Tenemos que hacer un inmenso esfuerzo para recordar las vueltas y revueltas que había que dar para amarrar un viaje; si nos hubieran dicho entonces que todo se podía arreglar con sólo dar a un par de teclas, hubiéramos puesto la misma cara que si a Colón le dicen el célebre 12 de octubre que para el 14 podía estar de vuelta en casita. La Red ha cogido velocidad de crucero en nuestro país. Hace 12 años, apenas había 50.000 usuarios; según un reciente estudio de la agencia Universal McCann, la penetración de Internet es del 56 por ciento, y el total de usuarios activos en España, 11 millones.

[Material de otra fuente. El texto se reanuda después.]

Definition admit_session (budget : option nat) : HM unit :=
  match budget with
  | None => mret tt
  | Some budget =>
      b ← budget_at budget;
      if maxSessions b <=? sessions b then throw msgr_ErrReceiveBudgetExceeded
      else set_budget budget (with_sessions (sessions b + 1) b)
  end.

Definition retire (budget : option nat) : HM unit :=
  match budget with
  | None => mret tt
  | Some budget => b ← budget_at budget; set_budget budget (with_sessions (sessions b - 1) b)
  end.

(** ** Leases *)

Definition resize (lease : option nat) (bytes : Z) : HM unit :=
  match lease with
  | None => mret tt
  | Some p =>
      l ← lease_at p;
      if MaxUint64 - l_extra l <? bytes then throw msgr_ErrReceiveBudgetExceeded
      else
        let bytes := bytes + l_extra l in
        b ← budget_at (l_budget l);
        if (l_bytes l <? bytes) && (u64 (maxBytes b - b_bytes b) <? bytes - l_bytes l)
        then throw msgr_ErrReceiveBudgetExceeded
        else
          _ ← set_budget (l_budget l) (with_bytes (u64 (b_bytes b - l_bytes l + bytes)) (b_controlBytes b) b);
          set_lease p (mkLease (l_budget l) bytes (l_controlBytes l) (l_extra l) (l_backing l) (l_scratch l))
  end.

Definition releaseControl (lease : option nat) : HM unit :=
  match lease with
  | None => mret tt
  | Some p =>
      l ← lease_at p;
      b ← budget_at (l_budget l);
      _ ← set_budget (l_budget l) (with_bytes (b_bytes b) (u64 (b_controlBytes b - l_controlBytes l)) b);
      set_lease p (mkLease (l_budget l) (l_bytes l) 0 (l_extra l) (l_backing l) (l_scratch l))
  end.

Definition release (lease : option nat) : HM unit :=
  match lease with
  | None => mret tt
  | Some p =>
      l ← lease_at p;
      b ← budget_at (l_budget l);
      _ ← set_budget (l_budget l)
            (with_bytes (u64 (b_bytes b - l_bytes l)) (u64 (b_controlBytes b - l_controlBytes l)) b);
      set_lease p (mkLease (l_budget l) 0 0 0 None None)
  end.

(** [budgetReader.reserveReceivePrelude] on the reader's lease. *)
Definition reserve_prelude (p : nat) : HM unit :=
  l ← lease_at p;
  b ← budget_at (l_budget l);
  if u64 (u64 (maxSessions b * receiveControlBytesPerSession) - b_controlBytes b) <? securePreamble
  then throw msgr_ErrReceiveBudgetExceeded
  else
    _ ← set_budget (l_budget l) (with_bytes (b_bytes b) (u64 (b_controlBytes b + securePreamble)) b);
    set_lease p (mkLease (l_budget l) (l_bytes l) securePreamble (l_extra l) (l_backing l) (l_scratch l)).

(** ** Scratch pools *)

(** [lease.extra = extra] and [lease.backing, lease.scratch = backing, scratch] *)
Definition set_extra (p : nat) (extra : Z) : HM unit :=
  l ← lease_at p;
  set_lease p (mkLease (l_budget l) (l_bytes l) (l_controlBytes l) extra (l_backing l) (l_scratch l)).

Definition attach (p : nat) (b : backing) (scratch : nat) : HM unit :=
  l ← lease_at p;
  set_lease p (mkLease (l_budget l) (l_bytes l) (l_controlBytes l) (l_extra l) (Some b) (Some scratch)).

(** The most recently returned idle lease is taken off the pool; its buffer is
    used when it is charged to the same budget and large enough. *)
Definition take_idle (scratch lease : nat) (size : Z) : HM (option backing) :=
  s ← scratch_at scratch;
  match last (idle s) with
  | None => mret None
  | Some p =>
      _ ← set_scratch scratch (mkScratch (removelast (idle s)) (closed s));
      i ← lease_at p;
      l ← lease_at lease;
      _ ← release (Some p);
      mret (if bool_decide (l_budget i = l_budget l) && (size <=? cap (l_backing i)) then l_backing i else None)
  end.

Definition get (scratch lease : nat) (size : Z) : HM unit :=
  l ← lease_at lease;
  if (size <? Z.shiftl 4 10) || (maxReceiveScratch <? size) then recordScratch (l_budget l) false true
  else
    found ← take_idle scratch lease size;
    let capacity := match found with Some b => buf_cap b | None => Z.ldiff (size + 8191) 8191 end in
    _ ← set_extra lease (u64 (capacity - size));
    err ← attempt (resize (Some lease) (l_bytes l));
    match err with
    | Some _ => _ ← set_extra lease 0; recordScratch (l_budget l) false true
    | None =>
        _ ← recordScratch (l_budget l) (match found with Some _ => true | None => false end) false;
        b ← match found with Some b => mret b | None => new_buffer capacity end;
        attach lease b scratch
    end.

(** The critical section of [put]: the charge for the frame becomes the charge
    for the idle buffer. *)
Definition shelve (scratch p : nat) : HM unit :=
  s ← scratch_at scratch;
  l ← lease_at p;
  b ← budget_at (l_budget l);
  let capacity := cap (l_backing l) in
  _ ← set_budget (l_budget l) (with_bytes (u64 (b_bytes b - l_bytes l + capacity)) (b_controlBytes b) b);
  _ ← set_lease p (mkLease (l_budget l) 0 (l_controlBytes l) 0 None None);
  i ← new_lease (mkLease (l_budget l) capacity 0 0 (l_backing l) None);
  set_scratch scratch (mkScratch (idle s ++ [i]) (closed s)).

Definition put (scratch p : nat) : HM unit :=
  s ← scratch_at scratch;
  l ← lease_at p;
  b ← budget_at (l_budget l);
  if closed s || (scratchSlots b <=? len (idle s)) then release (Some p)
  else
    _ ← releaseControl (Some p);
    shelve scratch p.

Definition reclaim (lease : option nat) : HM unit :=
  match lease with
  | None => mret tt
  | Some p =>
      l ← lease_at p;
      match l_scratch l with
      | Some scratch => put scratch p
      | None => release (Some p)
      end
  end.

Fixpoint release_all (ps : list nat) : HM unit :=
  match ps with
  | [] => mret tt
  | p :: ps => _ ← release (Some p); release_all ps
  end.

Definition dropIdle (scratch : nat) : HM unit :=
  s ← scratch_at scratch;
  _ ← release_all (idle s);
  set_scratch scratch (mkScratch [] (closed s)).

Definition close (scratch : nat) : HM unit :=
  s ← scratch_at scratch;
  _ ← set_scratch scratch (mkScratch (idle s) true);
  _ ← release_all (idle s);
  set_scratch scratch (mkScratch [] true).

(** ** The invariant *)

(** What the leases of budget [b] hold of a resource. *)
Definition share (f : receiveLease -> Z) (b : nat) (l : receiveLease) : Z :=
  if bool_decide (l_budget l = b) then f l else 0.
Definition total (f : receiveLease -> Z) (b : nat) (ls : list receiveLease) : Z :=
  foldr (fun l n => share f b l + n) 0 ls.

Definition held (ls : list receiveLease) : list Z := omap (fun l => buf_id <$> l_backing l) ls.

Definition limits_ok (B : ReceiveBudget) : Prop :=
  0 < maxSessions B <= MaxUint64 / receiveControlBytesPerSession /\ 0 < maxBytes B <= MaxUint64 /\
  0 <= sessions B <= maxSessions B /\ 1 <= scratchSlots B <= 8.

(** The counters are the sums over the leases, and stay within the limits. *)
Definition budget_ok (ls : list receiveLease) (b : nat) (B : ReceiveBudget) : Prop :=
  limits_ok B /\
  b_bytes B = total l_bytes b ls /\ b_bytes B <= maxBytes B /\
  b_controlBytes B = total l_controlBytes b ls /\
  b_controlBytes B <= maxSessions B * receiveControlBytesPerSession.

Definition lease_ok (nb ns : nat) (l : receiveLease) : Prop :=
  (l_budget l < nb)%nat /\ 0 <= l_bytes l /\ 0 <= l_controlBytes l /\ 0 <= l_extra l <= MaxUint64 /\
  0 <= cap (l_backing l) <= maxInt /\
  (forall s, l_scratch l = Some s -> (s < ns)%nat /\ cap (l_backing l) <= l_bytes l).

Definition scratch_ok (nl : nat) (s : receiveScratch) : Prop :=
  Forall (fun p => (p < nl)%nat) (idle s) /\ len (idle s) <= 8.

Definition buffers_ok (h : heap) : Prop :=
  NoDup (held (leases h)) /\ Forall (fun id => id < nextBuffer h) (held (leases h)).

Definition heap_ok (h : heap) : Prop :=
  (forall b B, budgets h !! b = Some B -> budget_ok (leases h) b B) /\
  Forall (lease_ok (length (budgets h)) (length (scratches h))) (leases h) /\
  Forall (scratch_ok (length (leases h))) (scratches h) /\
  buffers_ok h.

(** *** Sums and buffers under updates *)

Lemma total_cons f b l ls : total f b (l :: ls) = share f b l + total f b ls.
Proof. done. Qed.

Lemma total_insert f b ls p l l' : ls !! p = Some l ->
  total f b (<[p := l']> ls) = total f b ls - share f b l + share f b l'.
Proof.
  revert p. induction ls as [|x ls IH]; intros [|p] H; [done..| |]; cbn in H.
  - injection H as ->. change (<[0%nat := l']> (l :: ls)) with (l' :: ls). rewrite !total_cons. lia.
  - change (<[S p := l']> (x :: ls)) with (x :: <[p := l']> ls). rewrite !total_cons, (IH p H). lia.
Qed.

Lemma total_app f b ls ls' : total f b (ls ++ ls') = total f b ls + total f b ls'.
Proof.
  induction ls as [|x ls IH]; [done|]. rewrite <- app_comm_cons, !total_cons, IH. lia.
Qed.

Lemma total_nonneg f b ls : Forall (fun l => 0 <= f l) ls -> 0 <= total f b ls.
Proof.
  induction 1 as [|x ls Hx _ IH]; [done|]. rewrite total_cons. unfold share.
  destruct (bool_decide _); lia.
Qed.

Lemma share_le_total f b ls p l : Forall (fun l => 0 <= f l) ls -> ls !! p = Some l ->
  l_budget l = b -> f l <= total f b ls.
Proof.
  intros Hf Hp <-. revert p Hp. induction Hf as [|x ls Hx Hf IH]; intros [|p] Hp; [done..| |]; cbn in Hp;
    rewrite total_cons.
  - injection Hp as ->. unfold share. rewrite bool_decide_true by done. pose proof (total_nonneg f (l_budget l) ls Hf). lia.
  - specialize (IH p Hp). unfold share. destruct (bool_decide _); lia.
Qed.

Lemma held_app ls ls' : held (ls ++ ls') = held ls ++ held ls'.
Proof. apply omap_app. Qed.

Lemma held_insert ls p l l' : ls !! p = Some l ->
  held (<[p := l']> ls) = held (take p ls) ++ held [l'] ++ held (drop (S p) ls) /\
  held ls = held (take p ls) ++ held [l] ++ held (drop (S p) ls).
Proof.
  intros H. split.
  - rewrite (insert_take_drop _ _ _ (lookup_lt_Some _ _ _ H)). by rewrite held_app, <- (held_app [l']).
  - rewrite <- (take_drop_middle _ _ _ H) at 1. by rewrite held_app, <- (held_app [l]).
Qed.

(** A lease gets another buffer: its own, none, or one that nobody holds. *)
Definition buffer_for (h : heap) (l : receiveLease) (b : option backing) : Prop :=
  b = l_backing l \/ b = None \/ exists bk, b = Some bk /\ buf_id bk ∉ held (leases h) /\ buf_id bk < nextBuffer h.

Lemma buffers_ok_insert h p l l' : buffers_ok h -> leases h !! p = Some l -> buffer_for h l (l_backing l') ->
  NoDup (held (<[p := l']> (leases h))) /\ Forall (fun id => id < nextBuffer h) (held (<[p := l']> (leases h))).
Proof.
  intros [Hn Hf] Hp Hb. destruct (held_insert _ _ _ l' Hp) as [-> E]. rewrite E in Hn, Hf.
  set (pre := held (take p _)) in *. set (post := held (drop _ _)) in *.
  assert (NoDup (pre ++ post) /\ Forall (fun id => id < nextBuffer h) (pre ++ post)) as [Hn' Hf'].
  { split; [|rewrite !Forall_app in *; naive_solver].
    rewrite !NoDup_app in *. naive_solver set_solver. }
  destruct Hb as [Hb | [Hb | (bk & Hb & Hid & Hlt)]].
  - replace (held [l']) with (held [l]); [done|]. unfold held. cbn. by rewrite Hb.
  - replace (held [l']) with (@nil Z); [done|]. unfold held. cbn. by rewrite Hb.
  - replace (held [l']) with [buf_id bk] by (unfold held; cbn; by rewrite Hb).
    rewrite E in Hid. split.
    + rewrite NoDup_app in *. destruct Hn' as (H1 & H2 & H3). split_and!; [done|set_solver|].
      rewrite NoDup_app. split_and!; [apply NoDup_singleton|set_solver|done].
    + rewrite !Forall_app in *. split_and!; [naive_solver| |naive_solver].
      apply Forall_cons_2; [done|apply Forall_nil_2].
Qed.

(** *** Updating a lease and its budget *)

Lemma lease_ok_at h p l : heap_ok h -> leases h !! p = Some l ->
  lease_ok (length (budgets h)) (length (scratches h)) l.
Proof. intros (_ & Hl & _) Hp. by eapply Forall_lookup_1 in Hl. Qed.

Lemma lease_budget h p l : heap_ok h -> leases h !! p = Some l ->
  exists B, budgets h !! l_budget l = Some B /\ budget_ok (leases h) (l_budget l) B /\
    0 <= l_bytes l <= b_bytes B /\ 0 <= l_controlBytes l <= b_controlBytes B.
Proof.
  intros Hh Hp. destruct (lease_ok_at _ _ _ Hh Hp) as (Hb & H0 & H1 & _).
  destruct (lookup_lt_is_Some_2 _ _ Hb) as [B HB]. exists B. pose proof (proj1 Hh _ _ HB) as HBok.
  destruct Hh as (_ & Hl & _). split; [done|]. split; [done|]. destruct HBok as (_ & -> & _ & -> & _).
  split; split; [done| |done|].
  - eapply share_le_total; [|exact Hp|done]. eapply Forall_impl; [exact Hl|]. by intros x (_ & ? & _).
  - eapply share_le_total; [|exact Hp|done]. eapply Forall_impl; [exact Hl|]. by intros x (_ & _ & ? & _).
Qed.

Lemma heap_ok_update h p l l' B B' : heap_ok h ->
  leases h !! p = Some l -> budgets h !! l_budget l = Some B ->
  l_budget l' = l_budget l -> lease_ok (length (budgets h)) (length (scratches h)) l' -> limits_ok B' ->
  b_bytes B' = b_bytes B - l_bytes l + l_bytes l' -> b_bytes B' <= maxBytes B' ->
  b_controlBytes B' = b_controlBytes B - l_controlBytes l + l_controlBytes l' ->
  b_controlBytes B' <= maxSessions B' * receiveControlBytesPerSession ->
  buffer_for h l (l_backing l') ->
  heap_ok (mkHeap (<[l_budget l := B']> (budgets h)) (<[p := l']> (leases h)) (scratches h) (nextBuffer h)).
Proof.
  intros (Hb & Hl & Hs & Hbuf) Hp HB Heq Hl' HB' Eb Lb Ec Lc Hfor. split_and!; cbn.
  - intros b X HX. destruct (decide (b = l_budget l)) as [->|Hne].
    + rewrite list_lookup_insert_eq in HX by (by eapply lookup_lt_Some). injection HX as <-.
      destruct (Hb _ _ HB) as (_ & Hbytes & _ & Hctl & _).
      unfold budget_ok. rewrite !(total_insert _ _ _ _ _ _ Hp), <- Hbytes, <- Hctl. unfold share.
      rewrite !bool_decide_true by done. split_and!; [done|lia|lia|lia|lia].
    + rewrite list_lookup_insert_ne in HX by done. destruct (Hb _ _ HX) as (HLim & Hbytes & ? & Hctl & ?).
      unfold budget_ok. rewrite !(total_insert _ _ _ _ _ _ Hp), <- Hbytes, <- Hctl. unfold share.
      rewrite !bool_decide_false by congruence. split_and!; [done|lia|lia|lia|lia].
  - rewrite length_insert. by apply Forall_insert.
  - by rewrite length_insert.
  - by eapply buffers_ok_insert.
Qed.

(** The same when the budget does not change. *)
Lemma heap_ok_set_lease h p l l' : heap_ok h -> leases h !! p = Some l ->
  l_budget l' = l_budget l -> lease_ok (length (budgets h)) (length (scratches h)) l' ->
  l_bytes l' = l_bytes l -> l_controlBytes l' = l_controlBytes l -> buffer_for h l (l_backing l') ->
  heap_ok (mkHeap (budgets h) (<[p := l']> (leases h)) (scratches h) (nextBuffer h)).
Proof.
  intros Hh Hp Hbud Hl' Eb Ec Hfor. destruct (lease_budget _ _ _ Hh Hp) as (B & HB & (? & _ & ? & _ & ?) & _).
  pose proof (heap_ok_update h p l l' B B Hh Hp HB Hbud Hl') as H'. rewrite list_insert_id in H' by done.
  apply H'; [done|lia|done|lia|done|done].
Qed.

Aunque todavía existen reticencias, ya son muchos los que compran su billete de avión o reservan su habitación de hotel por Internet (el año pasado, el comercio turístico en la Red aumentó un 40 por ciento, con una facturación de 5.200 millones de euros; la compañía Iberia, por ejemplo, vende el 20 por ciento de sus billetes a través de Internet). Además, las tarifas de la misma aerolínea resultan más baratas en la Red que en ventanilla. Esto hace pensar que las agencias de viaje, las que siempre nos sacaban las castañas del fuego, tienen sus días contados. Pero la energía no se destruye, recuerden, y lo que ocurre es que aparecen nuevos tipos de agencias y servicios… en la Red (aunque sea dándose codazos con las compañías aéreas). Otro daño colateral: parece que con la Red las guías de toda la vida (algunas marcas eran sagradas: la Baedecker, las Guides Bleues, la Michelin) también están tocadas: preferimos consultar un blog y leer la opinión anónima de alguien que acaba de hacer un viaje o estar en un hotel.